Collected data entries:
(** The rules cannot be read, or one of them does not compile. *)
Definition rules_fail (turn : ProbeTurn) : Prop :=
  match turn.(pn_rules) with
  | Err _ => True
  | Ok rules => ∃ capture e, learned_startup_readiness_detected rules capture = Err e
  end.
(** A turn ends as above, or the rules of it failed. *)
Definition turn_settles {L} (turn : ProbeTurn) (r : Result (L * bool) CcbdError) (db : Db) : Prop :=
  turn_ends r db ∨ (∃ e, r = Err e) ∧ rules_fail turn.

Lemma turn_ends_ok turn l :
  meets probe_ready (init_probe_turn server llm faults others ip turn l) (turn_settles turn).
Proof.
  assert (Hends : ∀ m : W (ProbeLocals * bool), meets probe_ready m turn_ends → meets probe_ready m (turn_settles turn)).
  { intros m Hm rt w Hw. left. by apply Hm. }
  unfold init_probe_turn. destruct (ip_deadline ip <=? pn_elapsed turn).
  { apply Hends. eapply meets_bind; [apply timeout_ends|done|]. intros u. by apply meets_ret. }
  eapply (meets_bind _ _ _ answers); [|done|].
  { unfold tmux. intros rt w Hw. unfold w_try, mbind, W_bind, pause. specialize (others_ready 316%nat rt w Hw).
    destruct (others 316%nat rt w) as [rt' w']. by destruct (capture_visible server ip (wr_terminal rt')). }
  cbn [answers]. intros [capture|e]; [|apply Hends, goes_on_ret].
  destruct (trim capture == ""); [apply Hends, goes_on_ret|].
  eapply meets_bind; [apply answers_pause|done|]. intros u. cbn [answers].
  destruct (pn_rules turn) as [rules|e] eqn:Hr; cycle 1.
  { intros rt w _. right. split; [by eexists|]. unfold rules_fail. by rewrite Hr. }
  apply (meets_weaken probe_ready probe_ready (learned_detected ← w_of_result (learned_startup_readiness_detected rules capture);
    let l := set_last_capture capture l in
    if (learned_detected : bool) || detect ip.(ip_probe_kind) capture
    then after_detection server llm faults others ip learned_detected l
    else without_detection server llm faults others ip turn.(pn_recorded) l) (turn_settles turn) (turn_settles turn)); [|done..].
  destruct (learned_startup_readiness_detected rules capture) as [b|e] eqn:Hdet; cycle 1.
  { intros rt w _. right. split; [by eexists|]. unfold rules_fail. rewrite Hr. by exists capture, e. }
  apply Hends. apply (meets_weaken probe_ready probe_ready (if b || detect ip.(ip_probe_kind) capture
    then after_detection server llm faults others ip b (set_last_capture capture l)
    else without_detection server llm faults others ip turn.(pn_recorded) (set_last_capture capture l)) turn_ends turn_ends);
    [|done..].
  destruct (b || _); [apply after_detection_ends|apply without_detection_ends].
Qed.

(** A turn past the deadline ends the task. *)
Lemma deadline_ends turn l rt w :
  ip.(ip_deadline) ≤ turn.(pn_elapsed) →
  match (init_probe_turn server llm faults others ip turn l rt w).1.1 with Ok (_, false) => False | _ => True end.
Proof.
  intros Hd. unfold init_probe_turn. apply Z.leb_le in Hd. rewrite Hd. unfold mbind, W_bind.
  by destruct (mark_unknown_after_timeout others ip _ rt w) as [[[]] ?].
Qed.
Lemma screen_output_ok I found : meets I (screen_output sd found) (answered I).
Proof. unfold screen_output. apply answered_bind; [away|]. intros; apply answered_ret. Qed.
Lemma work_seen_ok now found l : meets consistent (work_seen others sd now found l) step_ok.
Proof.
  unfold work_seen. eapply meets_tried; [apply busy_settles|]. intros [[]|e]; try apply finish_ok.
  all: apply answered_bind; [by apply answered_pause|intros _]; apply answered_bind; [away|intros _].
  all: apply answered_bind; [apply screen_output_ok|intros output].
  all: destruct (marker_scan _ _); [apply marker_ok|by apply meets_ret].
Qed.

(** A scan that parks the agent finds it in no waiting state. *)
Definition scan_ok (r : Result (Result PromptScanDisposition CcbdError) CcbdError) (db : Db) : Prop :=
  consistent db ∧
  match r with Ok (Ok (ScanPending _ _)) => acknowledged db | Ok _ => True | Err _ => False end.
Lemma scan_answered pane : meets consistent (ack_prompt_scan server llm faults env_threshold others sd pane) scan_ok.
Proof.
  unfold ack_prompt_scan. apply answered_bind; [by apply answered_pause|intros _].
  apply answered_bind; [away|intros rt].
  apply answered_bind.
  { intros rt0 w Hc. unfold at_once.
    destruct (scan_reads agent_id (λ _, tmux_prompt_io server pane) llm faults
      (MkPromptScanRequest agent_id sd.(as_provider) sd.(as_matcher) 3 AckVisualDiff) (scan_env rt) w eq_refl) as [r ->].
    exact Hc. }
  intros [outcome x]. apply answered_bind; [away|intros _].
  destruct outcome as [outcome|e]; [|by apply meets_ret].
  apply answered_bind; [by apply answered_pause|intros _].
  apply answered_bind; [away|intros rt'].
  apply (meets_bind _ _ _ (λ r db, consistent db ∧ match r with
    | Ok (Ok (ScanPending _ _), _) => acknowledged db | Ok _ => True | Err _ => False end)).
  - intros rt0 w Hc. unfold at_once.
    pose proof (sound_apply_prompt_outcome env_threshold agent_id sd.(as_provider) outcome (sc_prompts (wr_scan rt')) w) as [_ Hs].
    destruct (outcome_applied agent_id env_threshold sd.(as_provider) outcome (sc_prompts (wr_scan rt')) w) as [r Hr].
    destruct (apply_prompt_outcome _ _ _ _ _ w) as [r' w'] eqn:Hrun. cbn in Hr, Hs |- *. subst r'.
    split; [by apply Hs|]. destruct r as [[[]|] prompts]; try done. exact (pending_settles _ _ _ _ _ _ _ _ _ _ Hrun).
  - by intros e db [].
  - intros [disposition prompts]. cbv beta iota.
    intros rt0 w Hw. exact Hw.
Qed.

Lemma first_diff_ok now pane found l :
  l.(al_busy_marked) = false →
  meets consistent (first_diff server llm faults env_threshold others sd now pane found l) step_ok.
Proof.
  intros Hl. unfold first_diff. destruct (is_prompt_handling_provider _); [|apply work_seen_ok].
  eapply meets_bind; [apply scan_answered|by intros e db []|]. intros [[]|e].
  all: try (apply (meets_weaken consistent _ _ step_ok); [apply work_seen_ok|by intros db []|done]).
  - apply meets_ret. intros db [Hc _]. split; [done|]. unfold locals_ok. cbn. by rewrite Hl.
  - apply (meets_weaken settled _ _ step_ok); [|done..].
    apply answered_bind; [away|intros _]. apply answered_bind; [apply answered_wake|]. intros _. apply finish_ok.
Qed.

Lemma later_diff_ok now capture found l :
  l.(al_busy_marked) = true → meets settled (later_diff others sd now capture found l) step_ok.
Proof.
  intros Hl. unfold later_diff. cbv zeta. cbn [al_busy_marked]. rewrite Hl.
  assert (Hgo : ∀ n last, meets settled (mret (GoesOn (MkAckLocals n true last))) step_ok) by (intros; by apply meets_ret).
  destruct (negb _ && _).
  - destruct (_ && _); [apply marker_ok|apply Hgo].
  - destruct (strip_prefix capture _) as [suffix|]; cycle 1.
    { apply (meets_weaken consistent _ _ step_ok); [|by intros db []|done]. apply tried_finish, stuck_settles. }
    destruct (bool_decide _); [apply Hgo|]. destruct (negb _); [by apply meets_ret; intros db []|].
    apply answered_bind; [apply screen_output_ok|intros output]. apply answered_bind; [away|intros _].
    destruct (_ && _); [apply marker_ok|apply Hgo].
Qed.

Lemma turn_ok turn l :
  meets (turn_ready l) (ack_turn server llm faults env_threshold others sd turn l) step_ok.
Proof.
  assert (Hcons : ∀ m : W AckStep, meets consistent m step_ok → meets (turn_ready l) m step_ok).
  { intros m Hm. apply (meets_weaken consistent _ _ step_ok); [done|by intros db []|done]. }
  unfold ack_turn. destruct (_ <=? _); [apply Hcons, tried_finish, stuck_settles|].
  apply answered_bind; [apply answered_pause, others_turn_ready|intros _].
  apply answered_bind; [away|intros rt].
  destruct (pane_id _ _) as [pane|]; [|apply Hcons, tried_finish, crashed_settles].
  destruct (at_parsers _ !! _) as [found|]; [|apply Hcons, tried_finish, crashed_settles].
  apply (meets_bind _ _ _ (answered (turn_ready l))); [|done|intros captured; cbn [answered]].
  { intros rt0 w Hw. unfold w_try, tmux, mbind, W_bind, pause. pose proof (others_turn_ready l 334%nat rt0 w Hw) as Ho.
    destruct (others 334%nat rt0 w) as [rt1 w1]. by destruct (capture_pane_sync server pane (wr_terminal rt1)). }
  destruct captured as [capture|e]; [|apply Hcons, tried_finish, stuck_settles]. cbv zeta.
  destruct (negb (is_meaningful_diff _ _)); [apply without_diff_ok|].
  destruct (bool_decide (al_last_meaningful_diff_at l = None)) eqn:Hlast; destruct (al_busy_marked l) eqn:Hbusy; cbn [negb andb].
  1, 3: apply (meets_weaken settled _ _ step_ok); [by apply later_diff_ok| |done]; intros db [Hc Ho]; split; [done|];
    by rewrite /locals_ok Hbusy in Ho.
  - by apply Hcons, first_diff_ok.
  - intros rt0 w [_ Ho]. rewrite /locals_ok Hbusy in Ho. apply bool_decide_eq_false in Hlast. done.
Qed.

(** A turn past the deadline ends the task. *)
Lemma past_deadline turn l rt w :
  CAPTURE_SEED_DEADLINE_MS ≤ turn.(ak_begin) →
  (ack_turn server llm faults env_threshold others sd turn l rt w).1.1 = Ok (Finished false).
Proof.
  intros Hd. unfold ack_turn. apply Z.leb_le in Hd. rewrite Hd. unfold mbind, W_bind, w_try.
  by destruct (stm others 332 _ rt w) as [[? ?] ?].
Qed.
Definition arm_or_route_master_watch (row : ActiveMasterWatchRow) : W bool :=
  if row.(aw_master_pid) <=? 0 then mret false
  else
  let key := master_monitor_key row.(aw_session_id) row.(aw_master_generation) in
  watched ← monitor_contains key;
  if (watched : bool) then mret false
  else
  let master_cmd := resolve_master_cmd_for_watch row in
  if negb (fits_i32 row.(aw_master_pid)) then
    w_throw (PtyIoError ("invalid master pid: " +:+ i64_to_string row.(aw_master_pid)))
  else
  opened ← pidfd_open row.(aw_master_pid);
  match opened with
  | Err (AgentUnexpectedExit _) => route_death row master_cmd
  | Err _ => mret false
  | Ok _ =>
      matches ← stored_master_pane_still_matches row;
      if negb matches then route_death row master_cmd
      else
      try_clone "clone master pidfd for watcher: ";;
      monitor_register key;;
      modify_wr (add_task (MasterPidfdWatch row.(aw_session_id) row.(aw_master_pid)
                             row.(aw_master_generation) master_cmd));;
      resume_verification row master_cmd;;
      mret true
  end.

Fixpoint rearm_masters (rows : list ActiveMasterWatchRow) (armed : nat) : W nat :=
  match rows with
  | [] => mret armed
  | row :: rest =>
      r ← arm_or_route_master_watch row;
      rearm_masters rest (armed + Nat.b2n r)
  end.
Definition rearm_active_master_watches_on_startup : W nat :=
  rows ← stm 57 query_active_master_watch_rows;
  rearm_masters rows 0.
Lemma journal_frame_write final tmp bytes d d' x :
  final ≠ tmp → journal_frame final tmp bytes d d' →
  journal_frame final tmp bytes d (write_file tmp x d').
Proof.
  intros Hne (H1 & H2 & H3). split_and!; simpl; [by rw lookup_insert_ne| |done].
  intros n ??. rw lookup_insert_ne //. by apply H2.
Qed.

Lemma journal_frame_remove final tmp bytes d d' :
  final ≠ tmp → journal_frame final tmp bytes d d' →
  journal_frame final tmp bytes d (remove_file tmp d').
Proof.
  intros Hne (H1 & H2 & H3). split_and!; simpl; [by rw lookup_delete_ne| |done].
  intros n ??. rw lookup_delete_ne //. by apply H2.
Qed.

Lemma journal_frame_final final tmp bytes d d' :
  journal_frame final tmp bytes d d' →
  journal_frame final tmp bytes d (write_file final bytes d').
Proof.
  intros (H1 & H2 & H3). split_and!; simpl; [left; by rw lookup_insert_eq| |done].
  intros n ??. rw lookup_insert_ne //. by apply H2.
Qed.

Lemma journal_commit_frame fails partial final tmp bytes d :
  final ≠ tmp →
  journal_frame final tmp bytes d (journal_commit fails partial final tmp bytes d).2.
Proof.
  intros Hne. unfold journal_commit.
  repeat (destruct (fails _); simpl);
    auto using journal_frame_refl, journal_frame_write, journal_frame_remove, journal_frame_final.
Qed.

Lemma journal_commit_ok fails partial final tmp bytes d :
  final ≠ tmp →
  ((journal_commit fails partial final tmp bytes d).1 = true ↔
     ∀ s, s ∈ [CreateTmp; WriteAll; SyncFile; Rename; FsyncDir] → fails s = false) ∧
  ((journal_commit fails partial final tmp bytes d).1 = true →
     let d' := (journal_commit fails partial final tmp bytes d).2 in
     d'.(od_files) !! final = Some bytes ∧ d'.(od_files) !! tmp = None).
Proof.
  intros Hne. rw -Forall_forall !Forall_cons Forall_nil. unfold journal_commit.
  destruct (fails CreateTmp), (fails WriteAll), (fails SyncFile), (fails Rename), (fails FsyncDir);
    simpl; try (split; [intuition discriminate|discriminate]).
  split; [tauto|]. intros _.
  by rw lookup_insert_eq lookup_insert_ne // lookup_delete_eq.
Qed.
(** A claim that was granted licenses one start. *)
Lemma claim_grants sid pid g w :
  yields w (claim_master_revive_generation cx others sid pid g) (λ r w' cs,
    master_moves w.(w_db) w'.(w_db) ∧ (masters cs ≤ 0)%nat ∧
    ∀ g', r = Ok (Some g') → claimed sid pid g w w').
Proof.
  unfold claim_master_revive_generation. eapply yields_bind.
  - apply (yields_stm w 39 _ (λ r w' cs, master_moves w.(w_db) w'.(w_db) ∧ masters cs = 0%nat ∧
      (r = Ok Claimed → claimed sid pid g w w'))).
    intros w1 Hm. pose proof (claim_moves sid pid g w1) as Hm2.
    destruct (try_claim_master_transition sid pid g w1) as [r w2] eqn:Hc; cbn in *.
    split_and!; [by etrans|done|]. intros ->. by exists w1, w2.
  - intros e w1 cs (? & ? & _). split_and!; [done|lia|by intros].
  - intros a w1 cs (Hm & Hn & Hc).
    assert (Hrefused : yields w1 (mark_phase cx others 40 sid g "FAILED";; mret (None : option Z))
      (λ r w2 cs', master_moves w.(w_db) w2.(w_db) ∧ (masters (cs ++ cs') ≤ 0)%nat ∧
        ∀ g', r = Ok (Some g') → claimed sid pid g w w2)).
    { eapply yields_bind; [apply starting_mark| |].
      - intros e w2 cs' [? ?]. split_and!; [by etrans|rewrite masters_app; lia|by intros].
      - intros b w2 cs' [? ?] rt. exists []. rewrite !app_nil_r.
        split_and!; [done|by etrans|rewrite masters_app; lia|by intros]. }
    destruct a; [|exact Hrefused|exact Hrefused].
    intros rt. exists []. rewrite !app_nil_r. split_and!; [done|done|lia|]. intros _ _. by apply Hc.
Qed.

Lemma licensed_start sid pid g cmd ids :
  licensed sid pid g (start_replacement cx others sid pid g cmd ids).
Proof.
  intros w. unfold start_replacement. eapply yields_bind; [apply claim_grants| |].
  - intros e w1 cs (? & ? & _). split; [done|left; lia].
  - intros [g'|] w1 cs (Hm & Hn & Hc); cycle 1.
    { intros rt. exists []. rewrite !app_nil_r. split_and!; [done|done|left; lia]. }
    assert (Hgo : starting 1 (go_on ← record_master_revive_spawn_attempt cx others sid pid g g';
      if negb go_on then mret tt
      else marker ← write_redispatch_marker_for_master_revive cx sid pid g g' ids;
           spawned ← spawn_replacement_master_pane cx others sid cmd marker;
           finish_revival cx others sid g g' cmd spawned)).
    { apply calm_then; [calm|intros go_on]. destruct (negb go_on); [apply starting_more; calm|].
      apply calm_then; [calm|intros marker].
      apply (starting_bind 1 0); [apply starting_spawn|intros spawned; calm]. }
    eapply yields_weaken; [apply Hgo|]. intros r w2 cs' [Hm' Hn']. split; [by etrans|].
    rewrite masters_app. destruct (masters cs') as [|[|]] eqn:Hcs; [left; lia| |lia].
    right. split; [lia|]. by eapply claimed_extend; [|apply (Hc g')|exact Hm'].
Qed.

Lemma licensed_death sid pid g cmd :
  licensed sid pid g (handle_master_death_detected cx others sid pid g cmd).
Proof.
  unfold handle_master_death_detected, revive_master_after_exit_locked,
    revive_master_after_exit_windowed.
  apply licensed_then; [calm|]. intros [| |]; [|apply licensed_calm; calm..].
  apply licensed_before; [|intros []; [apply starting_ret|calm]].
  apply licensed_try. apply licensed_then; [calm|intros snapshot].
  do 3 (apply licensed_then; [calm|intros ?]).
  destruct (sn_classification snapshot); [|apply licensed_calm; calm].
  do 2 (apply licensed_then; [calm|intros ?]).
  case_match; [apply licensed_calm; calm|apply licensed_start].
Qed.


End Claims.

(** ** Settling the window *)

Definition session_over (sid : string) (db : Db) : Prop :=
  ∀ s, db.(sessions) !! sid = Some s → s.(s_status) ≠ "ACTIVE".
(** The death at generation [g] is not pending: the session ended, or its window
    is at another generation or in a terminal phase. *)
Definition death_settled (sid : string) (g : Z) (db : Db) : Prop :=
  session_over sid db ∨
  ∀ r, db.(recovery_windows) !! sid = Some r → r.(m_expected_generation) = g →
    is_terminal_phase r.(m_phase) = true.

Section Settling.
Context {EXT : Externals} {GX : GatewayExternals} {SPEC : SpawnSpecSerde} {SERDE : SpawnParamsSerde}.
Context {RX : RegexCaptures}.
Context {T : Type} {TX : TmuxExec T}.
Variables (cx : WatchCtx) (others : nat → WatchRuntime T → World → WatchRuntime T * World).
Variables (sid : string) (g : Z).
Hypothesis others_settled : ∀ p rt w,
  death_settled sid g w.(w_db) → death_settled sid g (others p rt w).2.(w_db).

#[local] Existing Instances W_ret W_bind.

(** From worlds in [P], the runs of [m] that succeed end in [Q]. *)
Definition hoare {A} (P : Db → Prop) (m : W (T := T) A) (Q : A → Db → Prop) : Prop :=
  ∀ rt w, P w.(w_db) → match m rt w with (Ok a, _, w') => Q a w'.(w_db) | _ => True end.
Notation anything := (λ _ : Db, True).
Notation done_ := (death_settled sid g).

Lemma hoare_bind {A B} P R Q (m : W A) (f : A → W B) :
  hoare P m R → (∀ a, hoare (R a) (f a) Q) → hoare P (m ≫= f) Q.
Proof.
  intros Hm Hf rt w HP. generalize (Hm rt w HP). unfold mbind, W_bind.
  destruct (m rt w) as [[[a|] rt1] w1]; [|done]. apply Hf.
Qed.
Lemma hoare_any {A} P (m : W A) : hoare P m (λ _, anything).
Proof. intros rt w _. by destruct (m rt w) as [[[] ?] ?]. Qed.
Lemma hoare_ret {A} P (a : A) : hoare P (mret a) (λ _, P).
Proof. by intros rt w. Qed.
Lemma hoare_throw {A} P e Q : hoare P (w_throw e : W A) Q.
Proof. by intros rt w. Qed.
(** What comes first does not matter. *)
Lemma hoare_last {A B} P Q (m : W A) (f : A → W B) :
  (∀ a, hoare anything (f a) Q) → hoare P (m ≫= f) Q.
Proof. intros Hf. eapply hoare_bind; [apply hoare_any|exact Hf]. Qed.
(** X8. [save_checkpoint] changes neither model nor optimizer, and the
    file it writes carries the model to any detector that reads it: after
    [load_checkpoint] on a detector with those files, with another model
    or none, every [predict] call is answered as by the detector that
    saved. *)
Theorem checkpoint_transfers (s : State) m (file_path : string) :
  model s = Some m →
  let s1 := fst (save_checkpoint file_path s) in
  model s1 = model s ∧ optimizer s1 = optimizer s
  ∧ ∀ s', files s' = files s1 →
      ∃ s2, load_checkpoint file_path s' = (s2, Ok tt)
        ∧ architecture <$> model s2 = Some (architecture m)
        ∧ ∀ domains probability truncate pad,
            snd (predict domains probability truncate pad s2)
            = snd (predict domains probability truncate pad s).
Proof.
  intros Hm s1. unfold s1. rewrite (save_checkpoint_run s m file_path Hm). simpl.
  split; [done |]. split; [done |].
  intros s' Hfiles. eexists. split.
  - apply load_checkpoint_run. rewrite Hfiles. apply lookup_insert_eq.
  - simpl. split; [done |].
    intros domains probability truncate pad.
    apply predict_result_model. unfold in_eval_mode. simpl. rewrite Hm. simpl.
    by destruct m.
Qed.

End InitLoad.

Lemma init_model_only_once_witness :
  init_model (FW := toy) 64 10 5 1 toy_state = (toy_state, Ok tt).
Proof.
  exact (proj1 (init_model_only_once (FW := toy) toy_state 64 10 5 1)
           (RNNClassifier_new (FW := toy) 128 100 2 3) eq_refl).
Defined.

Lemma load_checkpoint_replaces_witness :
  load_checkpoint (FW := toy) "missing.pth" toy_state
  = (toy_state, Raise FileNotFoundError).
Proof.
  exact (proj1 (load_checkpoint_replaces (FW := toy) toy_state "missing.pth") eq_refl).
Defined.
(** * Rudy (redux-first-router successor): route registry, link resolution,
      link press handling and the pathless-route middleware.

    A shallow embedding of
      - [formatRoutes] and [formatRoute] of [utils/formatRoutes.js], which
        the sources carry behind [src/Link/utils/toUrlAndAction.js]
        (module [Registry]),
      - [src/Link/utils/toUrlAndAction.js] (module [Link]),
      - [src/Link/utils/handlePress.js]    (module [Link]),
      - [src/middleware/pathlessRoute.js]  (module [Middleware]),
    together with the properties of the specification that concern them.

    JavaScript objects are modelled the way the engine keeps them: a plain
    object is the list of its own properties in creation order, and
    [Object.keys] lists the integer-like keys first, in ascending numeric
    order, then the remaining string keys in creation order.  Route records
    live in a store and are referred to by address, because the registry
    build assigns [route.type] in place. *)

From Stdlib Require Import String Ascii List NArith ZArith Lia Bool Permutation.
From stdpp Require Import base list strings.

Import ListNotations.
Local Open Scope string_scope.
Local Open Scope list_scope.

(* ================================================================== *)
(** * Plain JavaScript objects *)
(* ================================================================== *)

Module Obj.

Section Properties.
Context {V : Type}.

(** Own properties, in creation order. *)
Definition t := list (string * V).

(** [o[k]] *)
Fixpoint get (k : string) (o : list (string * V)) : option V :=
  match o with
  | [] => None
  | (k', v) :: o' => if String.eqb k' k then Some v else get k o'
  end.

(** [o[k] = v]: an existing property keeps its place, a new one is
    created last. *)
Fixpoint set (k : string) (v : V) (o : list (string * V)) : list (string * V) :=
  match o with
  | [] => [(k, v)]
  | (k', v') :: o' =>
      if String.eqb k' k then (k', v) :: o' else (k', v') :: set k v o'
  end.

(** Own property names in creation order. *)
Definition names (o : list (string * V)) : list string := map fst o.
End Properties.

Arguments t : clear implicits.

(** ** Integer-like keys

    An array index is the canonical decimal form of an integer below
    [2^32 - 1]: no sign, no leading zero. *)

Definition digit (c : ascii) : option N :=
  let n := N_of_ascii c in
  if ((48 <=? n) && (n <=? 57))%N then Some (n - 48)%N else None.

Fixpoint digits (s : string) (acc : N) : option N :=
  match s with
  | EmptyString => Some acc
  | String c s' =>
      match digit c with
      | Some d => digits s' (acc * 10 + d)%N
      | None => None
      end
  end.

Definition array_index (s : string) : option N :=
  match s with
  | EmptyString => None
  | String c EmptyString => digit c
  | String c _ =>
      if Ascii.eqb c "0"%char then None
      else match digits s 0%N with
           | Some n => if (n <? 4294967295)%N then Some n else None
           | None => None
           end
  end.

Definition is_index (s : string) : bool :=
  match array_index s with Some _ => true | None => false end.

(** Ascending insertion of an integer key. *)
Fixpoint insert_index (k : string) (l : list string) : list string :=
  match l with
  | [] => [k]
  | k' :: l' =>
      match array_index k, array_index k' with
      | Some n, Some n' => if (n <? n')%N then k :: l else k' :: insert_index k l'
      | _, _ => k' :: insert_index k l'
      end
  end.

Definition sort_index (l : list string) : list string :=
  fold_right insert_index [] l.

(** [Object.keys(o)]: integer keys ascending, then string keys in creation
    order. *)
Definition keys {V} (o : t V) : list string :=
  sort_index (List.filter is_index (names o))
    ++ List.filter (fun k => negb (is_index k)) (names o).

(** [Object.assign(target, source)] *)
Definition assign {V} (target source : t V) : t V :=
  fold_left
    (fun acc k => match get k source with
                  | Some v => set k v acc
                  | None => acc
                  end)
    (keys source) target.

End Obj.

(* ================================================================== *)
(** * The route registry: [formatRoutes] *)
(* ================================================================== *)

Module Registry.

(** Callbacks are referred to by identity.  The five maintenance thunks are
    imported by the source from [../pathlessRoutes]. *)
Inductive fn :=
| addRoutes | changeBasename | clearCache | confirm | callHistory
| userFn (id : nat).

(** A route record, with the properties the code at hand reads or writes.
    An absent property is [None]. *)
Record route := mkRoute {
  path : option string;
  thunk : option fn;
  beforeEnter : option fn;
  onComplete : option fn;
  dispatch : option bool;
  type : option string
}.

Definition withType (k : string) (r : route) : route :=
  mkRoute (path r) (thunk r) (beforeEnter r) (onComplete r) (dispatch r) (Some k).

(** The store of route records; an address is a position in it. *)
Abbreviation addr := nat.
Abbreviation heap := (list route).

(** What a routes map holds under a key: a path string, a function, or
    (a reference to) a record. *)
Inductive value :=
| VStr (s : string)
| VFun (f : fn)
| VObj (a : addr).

- Task statement -
Reprint the data above from the opening line to the line holding "cbn [answers]. intros", inclusive, and nothing else.

- Response -
(** The rules cannot be read, or one of them does not compile. *)
Definition rules_fail (turn : ProbeTurn) : Prop :=
  match turn.(pn_rules) with
  | Err _ => True
  | Ok rules => ∃ capture e, learned_startup_readiness_detected rules capture = Err e
  end.
(** A turn ends as above, or the rules of it failed. *)
Definition turn_settles {L} (turn : ProbeTurn) (r : Result (L * bool) CcbdError) (db : Db) : Prop :=
  turn_ends r db ∨ (∃ e, r = Err e) ∧ rules_fail turn.

Lemma turn_ends_ok turn l :
  meets probe_ready (init_probe_turn server llm faults others ip turn l) (turn_settles turn).
Proof.
  assert (Hends : ∀ m : W (ProbeLocals * bool), meets probe_ready m turn_ends → meets probe_ready m (turn_settles turn)).
  { intros m Hm rt w Hw. left. by apply Hm. }
  unfold init_probe_turn. destruct (ip_deadline ip <=? pn_elapsed turn).
  { apply Hends. eapply meets_bind; [apply timeout_ends|done|]. intros u. by apply meets_ret. }
  eapply (meets_bind _ _ _ answers); [|done|].
  { unfold tmux. intros rt w Hw. unfold w_try, mbind, W_bind, pause. specialize (others_ready 316%nat rt w Hw).
    destruct (others 316%nat rt w) as [rt' w']. by destruct (capture_visible server ip (wr_terminal rt')). }
  cbn [answers]. intros [capture|e]; [|apply Hends, goes_on_ret].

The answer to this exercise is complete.